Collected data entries
★ ★ ★ ★ ★

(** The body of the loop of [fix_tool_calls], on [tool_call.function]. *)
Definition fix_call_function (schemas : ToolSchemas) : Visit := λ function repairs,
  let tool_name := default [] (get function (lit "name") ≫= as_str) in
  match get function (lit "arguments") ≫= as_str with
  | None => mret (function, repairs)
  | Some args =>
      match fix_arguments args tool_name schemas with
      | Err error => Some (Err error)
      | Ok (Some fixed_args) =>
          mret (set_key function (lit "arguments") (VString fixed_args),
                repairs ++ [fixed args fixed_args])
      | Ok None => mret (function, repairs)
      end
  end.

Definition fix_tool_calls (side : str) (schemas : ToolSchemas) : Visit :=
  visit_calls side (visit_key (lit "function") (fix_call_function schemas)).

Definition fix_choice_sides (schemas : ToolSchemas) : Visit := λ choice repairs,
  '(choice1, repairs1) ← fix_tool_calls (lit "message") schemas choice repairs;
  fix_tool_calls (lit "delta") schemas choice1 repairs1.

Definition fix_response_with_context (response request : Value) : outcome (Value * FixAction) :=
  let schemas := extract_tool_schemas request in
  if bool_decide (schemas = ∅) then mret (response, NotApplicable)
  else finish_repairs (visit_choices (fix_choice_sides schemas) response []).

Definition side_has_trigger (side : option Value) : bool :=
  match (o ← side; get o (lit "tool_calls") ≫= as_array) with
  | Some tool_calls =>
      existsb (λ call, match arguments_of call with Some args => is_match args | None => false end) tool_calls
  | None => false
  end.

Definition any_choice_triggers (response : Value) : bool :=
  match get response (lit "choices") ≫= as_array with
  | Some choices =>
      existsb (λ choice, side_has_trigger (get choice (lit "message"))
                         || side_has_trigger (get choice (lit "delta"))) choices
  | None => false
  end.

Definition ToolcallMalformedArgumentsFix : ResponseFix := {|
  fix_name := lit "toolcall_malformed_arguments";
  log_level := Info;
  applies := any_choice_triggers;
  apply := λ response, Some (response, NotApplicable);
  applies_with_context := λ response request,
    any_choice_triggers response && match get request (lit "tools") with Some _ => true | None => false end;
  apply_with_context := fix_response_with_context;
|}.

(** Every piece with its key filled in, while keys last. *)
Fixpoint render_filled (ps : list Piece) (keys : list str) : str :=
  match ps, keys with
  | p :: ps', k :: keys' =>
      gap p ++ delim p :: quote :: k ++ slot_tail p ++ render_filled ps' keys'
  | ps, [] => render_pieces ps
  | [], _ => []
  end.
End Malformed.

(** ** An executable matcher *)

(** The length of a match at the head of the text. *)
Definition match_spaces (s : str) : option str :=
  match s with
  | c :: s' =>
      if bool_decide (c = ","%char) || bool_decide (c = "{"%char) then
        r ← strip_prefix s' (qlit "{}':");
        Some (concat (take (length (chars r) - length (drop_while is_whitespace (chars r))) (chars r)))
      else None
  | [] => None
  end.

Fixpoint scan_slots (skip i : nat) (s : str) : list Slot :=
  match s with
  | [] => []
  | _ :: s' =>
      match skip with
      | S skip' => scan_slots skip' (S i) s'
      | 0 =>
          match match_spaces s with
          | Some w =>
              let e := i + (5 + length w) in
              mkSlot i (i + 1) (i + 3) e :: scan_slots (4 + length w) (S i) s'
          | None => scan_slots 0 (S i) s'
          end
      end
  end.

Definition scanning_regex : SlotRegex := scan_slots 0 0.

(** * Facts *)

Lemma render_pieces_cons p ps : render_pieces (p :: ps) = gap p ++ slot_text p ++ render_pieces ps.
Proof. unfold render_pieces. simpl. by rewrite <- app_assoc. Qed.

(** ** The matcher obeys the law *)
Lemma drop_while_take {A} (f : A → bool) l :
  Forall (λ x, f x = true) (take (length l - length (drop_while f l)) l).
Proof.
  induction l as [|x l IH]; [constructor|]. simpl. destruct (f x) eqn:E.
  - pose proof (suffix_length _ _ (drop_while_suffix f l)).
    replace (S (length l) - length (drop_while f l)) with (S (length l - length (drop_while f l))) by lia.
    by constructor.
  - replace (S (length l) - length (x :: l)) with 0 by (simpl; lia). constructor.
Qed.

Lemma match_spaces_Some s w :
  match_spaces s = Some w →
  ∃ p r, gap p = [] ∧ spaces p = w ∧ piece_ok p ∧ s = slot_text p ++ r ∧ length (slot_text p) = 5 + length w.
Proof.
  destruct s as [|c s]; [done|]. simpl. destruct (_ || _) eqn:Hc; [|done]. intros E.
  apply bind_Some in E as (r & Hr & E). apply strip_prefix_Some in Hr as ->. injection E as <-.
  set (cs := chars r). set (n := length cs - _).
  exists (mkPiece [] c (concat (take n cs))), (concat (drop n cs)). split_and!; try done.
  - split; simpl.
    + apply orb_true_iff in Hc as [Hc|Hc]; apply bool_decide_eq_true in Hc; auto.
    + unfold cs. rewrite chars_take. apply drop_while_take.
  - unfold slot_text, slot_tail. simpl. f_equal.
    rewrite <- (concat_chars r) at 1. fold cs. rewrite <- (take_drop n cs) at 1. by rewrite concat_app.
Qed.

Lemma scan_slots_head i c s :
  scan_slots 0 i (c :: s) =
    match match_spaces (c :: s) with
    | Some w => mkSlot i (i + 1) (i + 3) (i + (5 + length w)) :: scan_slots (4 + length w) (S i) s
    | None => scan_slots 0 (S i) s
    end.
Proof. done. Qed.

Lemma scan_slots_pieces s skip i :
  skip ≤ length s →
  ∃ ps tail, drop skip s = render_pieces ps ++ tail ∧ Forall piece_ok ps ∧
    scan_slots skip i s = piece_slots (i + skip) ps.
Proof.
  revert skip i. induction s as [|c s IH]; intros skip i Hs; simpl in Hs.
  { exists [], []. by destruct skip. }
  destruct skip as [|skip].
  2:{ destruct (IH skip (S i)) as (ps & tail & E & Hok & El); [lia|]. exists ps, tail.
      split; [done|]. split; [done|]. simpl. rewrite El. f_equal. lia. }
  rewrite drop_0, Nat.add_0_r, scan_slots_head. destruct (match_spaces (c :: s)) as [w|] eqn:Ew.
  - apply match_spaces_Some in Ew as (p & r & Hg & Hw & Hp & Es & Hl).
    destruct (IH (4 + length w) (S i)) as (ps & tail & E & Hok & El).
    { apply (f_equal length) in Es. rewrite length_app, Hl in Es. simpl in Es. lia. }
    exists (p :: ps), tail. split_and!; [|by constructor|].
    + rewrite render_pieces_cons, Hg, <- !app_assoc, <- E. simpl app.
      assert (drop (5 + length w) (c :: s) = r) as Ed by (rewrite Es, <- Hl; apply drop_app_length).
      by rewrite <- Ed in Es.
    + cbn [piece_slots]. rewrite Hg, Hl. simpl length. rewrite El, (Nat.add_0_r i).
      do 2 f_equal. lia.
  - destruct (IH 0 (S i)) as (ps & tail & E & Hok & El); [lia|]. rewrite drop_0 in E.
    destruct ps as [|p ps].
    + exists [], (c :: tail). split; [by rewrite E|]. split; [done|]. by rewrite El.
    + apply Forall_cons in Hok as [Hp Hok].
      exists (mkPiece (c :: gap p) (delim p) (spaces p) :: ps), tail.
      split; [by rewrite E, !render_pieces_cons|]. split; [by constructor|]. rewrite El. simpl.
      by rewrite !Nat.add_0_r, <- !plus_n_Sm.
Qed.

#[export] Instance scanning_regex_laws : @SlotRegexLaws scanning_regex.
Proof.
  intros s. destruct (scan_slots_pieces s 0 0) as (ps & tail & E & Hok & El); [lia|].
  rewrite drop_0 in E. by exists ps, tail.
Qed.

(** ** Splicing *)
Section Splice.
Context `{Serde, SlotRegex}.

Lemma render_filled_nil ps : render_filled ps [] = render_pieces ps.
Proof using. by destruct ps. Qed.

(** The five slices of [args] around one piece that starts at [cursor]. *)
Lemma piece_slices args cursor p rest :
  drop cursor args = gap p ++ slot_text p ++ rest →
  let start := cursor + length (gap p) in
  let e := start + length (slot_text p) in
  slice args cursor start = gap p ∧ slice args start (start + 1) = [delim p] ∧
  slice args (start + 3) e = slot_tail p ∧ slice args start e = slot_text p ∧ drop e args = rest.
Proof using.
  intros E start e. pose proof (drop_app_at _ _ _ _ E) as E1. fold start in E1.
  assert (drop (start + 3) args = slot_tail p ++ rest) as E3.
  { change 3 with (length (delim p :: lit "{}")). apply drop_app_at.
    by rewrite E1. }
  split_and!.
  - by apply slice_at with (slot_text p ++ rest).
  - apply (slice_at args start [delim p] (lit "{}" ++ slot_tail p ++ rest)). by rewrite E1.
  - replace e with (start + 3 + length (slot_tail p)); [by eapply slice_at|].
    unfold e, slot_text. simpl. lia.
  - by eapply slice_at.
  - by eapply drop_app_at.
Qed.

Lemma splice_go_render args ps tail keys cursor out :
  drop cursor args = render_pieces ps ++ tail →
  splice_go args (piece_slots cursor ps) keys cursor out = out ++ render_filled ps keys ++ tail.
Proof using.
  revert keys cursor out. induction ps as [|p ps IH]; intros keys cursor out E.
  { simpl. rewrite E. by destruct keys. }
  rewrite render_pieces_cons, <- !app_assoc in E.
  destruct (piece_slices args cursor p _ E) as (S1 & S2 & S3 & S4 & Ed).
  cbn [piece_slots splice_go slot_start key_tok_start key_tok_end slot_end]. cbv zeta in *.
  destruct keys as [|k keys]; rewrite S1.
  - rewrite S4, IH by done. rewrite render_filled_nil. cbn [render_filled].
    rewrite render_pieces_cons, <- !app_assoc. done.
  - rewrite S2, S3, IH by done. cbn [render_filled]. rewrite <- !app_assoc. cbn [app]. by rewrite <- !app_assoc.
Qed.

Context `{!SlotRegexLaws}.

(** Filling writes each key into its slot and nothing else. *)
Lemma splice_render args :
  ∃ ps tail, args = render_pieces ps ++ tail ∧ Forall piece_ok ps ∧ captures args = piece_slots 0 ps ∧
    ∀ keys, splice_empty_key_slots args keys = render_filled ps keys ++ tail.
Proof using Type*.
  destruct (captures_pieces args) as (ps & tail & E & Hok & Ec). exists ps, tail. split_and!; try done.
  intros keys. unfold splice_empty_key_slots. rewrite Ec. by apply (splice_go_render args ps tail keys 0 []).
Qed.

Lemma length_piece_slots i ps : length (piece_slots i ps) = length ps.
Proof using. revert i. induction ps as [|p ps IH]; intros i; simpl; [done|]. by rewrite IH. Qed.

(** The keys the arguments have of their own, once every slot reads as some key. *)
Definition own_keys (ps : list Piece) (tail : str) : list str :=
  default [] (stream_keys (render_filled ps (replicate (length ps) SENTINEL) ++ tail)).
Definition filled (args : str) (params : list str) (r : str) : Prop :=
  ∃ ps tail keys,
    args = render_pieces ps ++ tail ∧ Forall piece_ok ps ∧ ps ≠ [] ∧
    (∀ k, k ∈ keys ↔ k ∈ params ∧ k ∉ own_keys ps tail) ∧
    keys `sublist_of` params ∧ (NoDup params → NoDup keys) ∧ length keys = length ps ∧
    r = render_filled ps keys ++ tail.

★ ★ ★ ★ ★

- Problem details -
Gather from the data above every line with the string "assert".

- Exercise response -
      assert (drop (5 + length w) (c :: s) = r) as Ed by (rewrite Es, <- Hl; apply drop_app_length).
  assert (drop (start + 3) args = slot_tail p ++ rest) as E3.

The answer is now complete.